====== RECORDS PROVIDED
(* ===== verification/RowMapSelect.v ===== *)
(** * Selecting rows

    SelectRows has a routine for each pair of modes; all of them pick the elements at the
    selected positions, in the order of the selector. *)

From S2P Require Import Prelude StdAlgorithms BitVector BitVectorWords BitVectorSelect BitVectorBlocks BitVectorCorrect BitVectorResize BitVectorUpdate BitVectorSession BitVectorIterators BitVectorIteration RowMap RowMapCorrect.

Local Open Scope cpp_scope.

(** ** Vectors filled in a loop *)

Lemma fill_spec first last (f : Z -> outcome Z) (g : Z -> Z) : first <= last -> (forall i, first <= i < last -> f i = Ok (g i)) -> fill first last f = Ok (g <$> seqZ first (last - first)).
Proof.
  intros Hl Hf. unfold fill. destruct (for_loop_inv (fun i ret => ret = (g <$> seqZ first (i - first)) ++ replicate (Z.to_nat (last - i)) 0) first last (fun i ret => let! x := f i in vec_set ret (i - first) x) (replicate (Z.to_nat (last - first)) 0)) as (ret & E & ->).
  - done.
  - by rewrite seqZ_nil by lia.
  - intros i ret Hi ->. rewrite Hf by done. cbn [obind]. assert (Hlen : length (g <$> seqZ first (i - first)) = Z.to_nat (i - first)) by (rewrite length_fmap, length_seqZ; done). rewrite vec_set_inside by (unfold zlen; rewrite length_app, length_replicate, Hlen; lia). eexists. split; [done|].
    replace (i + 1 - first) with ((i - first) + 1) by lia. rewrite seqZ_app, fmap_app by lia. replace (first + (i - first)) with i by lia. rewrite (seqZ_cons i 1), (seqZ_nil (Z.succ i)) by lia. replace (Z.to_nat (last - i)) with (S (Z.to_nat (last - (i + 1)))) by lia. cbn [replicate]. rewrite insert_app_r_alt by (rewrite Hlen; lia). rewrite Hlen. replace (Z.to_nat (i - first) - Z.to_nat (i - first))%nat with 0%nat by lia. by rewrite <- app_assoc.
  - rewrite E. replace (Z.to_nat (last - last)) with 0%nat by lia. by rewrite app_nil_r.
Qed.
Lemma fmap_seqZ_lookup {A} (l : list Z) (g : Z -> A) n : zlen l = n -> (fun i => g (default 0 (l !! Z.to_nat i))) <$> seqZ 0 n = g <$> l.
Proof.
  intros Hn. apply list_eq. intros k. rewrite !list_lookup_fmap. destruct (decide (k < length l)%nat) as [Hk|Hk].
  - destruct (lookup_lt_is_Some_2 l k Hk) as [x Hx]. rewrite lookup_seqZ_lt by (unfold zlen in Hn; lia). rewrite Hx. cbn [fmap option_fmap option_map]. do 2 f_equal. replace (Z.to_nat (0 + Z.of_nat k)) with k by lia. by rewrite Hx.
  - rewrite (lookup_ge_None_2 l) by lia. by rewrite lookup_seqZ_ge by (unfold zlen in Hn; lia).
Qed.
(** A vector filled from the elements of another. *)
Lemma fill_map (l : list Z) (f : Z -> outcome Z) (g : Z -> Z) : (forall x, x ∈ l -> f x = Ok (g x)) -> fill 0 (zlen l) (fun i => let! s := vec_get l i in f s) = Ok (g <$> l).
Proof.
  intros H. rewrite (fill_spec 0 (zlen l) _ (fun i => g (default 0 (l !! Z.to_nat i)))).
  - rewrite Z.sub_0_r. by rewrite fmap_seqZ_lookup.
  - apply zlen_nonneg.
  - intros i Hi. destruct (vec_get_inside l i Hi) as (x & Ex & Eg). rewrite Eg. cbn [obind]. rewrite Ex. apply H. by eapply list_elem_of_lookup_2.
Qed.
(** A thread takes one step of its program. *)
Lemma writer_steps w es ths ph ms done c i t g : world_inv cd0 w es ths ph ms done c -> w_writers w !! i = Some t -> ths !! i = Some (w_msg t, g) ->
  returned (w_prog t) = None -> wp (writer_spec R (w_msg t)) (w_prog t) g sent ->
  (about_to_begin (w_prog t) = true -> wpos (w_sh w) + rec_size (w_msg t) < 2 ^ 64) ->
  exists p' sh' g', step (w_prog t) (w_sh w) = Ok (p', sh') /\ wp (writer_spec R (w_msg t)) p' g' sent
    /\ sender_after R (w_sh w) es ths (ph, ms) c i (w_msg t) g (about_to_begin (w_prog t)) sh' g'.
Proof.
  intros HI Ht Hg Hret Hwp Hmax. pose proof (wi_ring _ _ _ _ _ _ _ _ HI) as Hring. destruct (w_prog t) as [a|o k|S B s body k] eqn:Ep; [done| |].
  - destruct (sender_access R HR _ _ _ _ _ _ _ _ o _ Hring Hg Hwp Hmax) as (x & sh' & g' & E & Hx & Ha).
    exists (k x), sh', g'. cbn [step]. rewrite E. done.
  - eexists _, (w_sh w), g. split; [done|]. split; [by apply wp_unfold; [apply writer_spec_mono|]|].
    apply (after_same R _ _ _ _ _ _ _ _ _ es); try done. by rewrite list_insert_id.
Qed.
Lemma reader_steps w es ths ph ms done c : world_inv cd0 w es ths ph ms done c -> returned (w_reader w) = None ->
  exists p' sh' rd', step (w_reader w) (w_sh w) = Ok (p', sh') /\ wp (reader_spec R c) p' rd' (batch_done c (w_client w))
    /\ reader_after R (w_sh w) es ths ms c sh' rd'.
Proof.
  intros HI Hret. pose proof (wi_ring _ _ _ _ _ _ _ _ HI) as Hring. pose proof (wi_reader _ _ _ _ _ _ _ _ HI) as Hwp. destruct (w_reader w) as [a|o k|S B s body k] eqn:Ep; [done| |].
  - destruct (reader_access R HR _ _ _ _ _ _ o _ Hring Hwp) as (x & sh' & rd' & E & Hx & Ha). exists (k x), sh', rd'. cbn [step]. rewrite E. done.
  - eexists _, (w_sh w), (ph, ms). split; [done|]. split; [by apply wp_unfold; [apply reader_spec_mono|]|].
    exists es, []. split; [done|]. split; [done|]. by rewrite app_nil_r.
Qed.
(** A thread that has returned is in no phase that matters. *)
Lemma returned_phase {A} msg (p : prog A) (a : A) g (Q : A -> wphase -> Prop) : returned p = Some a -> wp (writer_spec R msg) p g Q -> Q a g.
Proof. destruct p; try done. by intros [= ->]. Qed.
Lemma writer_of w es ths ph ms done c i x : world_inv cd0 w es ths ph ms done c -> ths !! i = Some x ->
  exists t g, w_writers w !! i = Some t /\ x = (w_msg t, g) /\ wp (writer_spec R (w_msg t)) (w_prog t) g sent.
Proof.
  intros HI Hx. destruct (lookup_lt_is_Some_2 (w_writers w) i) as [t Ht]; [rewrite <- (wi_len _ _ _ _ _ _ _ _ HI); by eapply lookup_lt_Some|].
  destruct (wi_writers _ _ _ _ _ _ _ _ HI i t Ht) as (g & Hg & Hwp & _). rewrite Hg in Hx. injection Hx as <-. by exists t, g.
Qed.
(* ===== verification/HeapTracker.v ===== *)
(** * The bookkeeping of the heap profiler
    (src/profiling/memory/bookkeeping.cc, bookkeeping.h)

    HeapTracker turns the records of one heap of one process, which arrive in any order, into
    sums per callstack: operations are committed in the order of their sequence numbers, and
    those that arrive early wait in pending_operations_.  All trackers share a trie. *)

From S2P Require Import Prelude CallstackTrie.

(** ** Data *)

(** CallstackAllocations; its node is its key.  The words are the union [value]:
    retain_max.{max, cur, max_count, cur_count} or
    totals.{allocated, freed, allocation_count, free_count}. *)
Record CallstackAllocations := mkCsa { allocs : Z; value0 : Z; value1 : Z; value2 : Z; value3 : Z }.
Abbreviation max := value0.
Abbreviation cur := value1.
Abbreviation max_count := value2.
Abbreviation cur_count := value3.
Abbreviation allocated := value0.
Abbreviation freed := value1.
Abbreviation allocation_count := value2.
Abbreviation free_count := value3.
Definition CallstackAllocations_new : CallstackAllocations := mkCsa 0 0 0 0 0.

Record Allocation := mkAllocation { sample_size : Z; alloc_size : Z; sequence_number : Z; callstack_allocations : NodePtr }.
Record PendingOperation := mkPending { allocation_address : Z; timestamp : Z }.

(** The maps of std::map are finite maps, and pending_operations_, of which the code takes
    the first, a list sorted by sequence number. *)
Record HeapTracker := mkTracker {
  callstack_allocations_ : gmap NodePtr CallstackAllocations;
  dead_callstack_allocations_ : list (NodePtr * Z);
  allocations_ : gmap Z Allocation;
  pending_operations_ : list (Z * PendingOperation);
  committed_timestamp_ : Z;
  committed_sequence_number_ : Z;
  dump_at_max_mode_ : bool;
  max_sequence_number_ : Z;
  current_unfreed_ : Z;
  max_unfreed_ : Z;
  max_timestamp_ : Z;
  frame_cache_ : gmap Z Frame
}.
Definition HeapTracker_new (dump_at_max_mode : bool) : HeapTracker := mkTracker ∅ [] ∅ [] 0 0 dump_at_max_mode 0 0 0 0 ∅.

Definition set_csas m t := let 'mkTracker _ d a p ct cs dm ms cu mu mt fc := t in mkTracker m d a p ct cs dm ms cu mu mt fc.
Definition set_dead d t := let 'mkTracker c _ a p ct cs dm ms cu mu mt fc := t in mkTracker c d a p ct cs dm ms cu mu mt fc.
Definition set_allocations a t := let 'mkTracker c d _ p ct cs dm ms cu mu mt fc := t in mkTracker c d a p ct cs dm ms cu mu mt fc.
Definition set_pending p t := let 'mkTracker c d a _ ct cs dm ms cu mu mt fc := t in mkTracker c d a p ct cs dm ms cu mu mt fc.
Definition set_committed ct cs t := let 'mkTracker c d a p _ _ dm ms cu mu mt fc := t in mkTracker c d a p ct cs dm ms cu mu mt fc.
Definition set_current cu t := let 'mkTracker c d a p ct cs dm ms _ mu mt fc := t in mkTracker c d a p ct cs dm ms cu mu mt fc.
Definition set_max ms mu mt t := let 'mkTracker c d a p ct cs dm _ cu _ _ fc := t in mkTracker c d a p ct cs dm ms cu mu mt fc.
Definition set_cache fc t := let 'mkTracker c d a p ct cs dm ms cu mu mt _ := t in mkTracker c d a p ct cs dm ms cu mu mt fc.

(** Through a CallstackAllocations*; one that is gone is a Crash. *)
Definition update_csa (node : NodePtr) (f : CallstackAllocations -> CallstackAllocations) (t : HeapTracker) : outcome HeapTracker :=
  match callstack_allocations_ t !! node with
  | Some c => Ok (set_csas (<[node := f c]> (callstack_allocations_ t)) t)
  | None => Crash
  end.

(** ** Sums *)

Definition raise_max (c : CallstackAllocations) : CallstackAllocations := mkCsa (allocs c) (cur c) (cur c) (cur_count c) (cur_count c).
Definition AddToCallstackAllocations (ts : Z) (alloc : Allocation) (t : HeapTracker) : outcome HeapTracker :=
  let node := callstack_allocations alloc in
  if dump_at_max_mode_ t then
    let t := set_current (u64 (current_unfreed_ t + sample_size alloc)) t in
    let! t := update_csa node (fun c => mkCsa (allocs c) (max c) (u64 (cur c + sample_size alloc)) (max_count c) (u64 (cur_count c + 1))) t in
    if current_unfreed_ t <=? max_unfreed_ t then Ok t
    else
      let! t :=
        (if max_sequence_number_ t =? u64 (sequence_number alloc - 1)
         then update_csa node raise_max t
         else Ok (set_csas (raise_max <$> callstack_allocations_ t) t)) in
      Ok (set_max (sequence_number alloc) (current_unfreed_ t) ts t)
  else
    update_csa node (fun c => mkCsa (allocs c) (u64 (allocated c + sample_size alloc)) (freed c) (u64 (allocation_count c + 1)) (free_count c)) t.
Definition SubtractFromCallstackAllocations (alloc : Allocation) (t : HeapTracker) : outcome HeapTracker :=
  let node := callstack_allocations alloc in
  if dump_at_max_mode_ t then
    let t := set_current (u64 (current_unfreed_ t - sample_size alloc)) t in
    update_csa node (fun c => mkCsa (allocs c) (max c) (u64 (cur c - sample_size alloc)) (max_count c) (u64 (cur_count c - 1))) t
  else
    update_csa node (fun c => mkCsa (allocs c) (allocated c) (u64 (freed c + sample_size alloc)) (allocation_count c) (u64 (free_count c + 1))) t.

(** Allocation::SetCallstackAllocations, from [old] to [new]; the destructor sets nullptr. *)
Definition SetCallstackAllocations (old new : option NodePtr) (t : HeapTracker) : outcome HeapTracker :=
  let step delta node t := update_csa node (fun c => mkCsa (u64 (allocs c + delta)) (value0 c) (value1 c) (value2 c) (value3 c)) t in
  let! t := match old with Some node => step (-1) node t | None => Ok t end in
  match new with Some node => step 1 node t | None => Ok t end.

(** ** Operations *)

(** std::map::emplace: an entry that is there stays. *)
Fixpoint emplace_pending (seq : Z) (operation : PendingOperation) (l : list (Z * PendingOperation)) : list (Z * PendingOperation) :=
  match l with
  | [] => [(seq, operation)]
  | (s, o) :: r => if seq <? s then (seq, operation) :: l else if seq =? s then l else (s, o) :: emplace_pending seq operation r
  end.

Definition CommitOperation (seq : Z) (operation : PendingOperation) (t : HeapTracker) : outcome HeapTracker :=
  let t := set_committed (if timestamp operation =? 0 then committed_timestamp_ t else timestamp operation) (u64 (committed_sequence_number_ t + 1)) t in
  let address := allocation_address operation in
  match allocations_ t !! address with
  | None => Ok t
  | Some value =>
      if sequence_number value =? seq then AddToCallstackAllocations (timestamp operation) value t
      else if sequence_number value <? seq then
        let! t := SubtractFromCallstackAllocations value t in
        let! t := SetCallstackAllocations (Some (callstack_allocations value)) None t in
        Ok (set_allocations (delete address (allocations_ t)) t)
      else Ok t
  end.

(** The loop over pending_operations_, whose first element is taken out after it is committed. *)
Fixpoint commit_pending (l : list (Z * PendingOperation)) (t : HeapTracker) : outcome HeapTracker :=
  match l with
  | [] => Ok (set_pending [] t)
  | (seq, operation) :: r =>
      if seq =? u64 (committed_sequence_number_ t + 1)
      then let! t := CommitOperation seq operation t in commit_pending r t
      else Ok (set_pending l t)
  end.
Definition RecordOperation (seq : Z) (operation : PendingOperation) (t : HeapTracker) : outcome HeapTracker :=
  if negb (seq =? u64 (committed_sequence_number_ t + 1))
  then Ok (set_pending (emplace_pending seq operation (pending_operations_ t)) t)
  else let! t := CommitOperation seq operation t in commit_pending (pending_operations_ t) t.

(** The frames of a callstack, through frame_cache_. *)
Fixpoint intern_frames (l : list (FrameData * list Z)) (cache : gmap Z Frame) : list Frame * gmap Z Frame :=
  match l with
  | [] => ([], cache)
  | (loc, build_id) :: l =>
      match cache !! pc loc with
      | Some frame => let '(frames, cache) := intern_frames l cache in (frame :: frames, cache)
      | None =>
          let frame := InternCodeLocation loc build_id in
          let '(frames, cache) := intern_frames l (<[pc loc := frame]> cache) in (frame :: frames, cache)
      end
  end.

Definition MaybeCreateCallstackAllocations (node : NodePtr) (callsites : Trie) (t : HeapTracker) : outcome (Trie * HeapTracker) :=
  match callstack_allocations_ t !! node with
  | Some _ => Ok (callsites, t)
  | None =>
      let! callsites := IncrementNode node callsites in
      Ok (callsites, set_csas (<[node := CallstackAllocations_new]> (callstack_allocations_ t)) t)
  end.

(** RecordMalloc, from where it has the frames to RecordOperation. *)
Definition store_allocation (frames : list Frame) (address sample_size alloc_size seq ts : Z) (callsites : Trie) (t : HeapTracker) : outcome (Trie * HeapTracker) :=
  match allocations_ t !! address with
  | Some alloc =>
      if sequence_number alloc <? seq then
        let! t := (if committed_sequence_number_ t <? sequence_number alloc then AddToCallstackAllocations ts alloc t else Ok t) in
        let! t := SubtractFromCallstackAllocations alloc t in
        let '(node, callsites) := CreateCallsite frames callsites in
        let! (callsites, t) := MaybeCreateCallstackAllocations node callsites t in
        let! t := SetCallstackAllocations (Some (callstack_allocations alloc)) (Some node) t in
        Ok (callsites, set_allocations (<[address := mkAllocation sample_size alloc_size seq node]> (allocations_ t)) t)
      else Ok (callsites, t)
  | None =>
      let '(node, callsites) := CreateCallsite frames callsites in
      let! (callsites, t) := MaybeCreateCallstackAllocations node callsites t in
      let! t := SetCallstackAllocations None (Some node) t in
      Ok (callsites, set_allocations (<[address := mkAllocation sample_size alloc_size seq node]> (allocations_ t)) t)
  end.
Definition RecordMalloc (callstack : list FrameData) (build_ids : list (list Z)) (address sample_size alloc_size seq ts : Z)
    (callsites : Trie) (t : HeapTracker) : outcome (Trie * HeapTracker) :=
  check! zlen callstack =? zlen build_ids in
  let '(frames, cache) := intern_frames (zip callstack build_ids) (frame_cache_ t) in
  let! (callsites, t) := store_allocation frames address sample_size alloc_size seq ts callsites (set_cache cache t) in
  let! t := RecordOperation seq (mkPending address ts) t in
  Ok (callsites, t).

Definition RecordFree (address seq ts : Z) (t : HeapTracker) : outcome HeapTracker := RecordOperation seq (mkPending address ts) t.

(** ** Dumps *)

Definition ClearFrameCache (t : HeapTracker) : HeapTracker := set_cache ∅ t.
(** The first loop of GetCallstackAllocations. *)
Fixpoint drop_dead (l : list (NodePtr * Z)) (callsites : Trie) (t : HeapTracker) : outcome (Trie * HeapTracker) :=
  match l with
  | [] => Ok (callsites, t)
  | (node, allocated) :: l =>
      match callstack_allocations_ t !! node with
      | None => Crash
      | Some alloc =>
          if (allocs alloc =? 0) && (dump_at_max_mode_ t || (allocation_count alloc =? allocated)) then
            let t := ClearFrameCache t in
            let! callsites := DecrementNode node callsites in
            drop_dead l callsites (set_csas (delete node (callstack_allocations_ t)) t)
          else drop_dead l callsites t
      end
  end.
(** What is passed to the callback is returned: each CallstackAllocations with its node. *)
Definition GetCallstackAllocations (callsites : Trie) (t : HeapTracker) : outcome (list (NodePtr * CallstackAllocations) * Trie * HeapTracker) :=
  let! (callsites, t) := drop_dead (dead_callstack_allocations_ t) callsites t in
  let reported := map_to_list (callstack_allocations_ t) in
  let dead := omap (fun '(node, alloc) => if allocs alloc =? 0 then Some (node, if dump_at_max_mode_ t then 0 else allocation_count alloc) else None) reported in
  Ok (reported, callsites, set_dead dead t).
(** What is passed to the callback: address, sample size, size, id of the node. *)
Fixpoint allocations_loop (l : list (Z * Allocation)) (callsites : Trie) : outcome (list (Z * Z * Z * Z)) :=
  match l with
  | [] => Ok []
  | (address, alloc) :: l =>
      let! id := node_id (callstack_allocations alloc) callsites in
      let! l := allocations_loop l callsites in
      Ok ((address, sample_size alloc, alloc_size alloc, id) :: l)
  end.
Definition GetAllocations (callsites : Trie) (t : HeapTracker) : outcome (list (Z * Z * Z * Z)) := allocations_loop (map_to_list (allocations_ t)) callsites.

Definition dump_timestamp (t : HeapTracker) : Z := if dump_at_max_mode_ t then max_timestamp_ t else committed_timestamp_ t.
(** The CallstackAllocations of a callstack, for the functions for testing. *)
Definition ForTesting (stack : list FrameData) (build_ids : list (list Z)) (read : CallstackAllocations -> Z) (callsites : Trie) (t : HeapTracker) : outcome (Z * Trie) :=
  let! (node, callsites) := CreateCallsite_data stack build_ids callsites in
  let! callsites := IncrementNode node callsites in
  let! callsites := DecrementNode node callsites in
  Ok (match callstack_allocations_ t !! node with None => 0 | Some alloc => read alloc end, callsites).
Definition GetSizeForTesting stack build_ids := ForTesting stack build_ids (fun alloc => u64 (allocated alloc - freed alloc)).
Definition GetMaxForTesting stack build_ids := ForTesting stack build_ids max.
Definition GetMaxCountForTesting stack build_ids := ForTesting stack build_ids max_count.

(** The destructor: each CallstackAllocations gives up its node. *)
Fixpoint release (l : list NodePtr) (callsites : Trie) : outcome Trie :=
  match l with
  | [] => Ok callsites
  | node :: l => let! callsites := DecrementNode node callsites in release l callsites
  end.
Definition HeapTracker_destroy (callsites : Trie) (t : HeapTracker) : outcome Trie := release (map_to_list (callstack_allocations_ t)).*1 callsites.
============
WHAT YOU SHOULD DO = Above are the records; copy exactly the lines from the line with "(** The destructor: each" through the line with "[] => Ok callsites", both included.

SOLUTION FOR THIS PROBLEM =
(** The destructor: each CallstackAllocations gives up its node. *)
Fixpoint release (l : list NodePtr) (callsites : Trie) : outcome Trie :=
  match l with
  | [] => Ok callsites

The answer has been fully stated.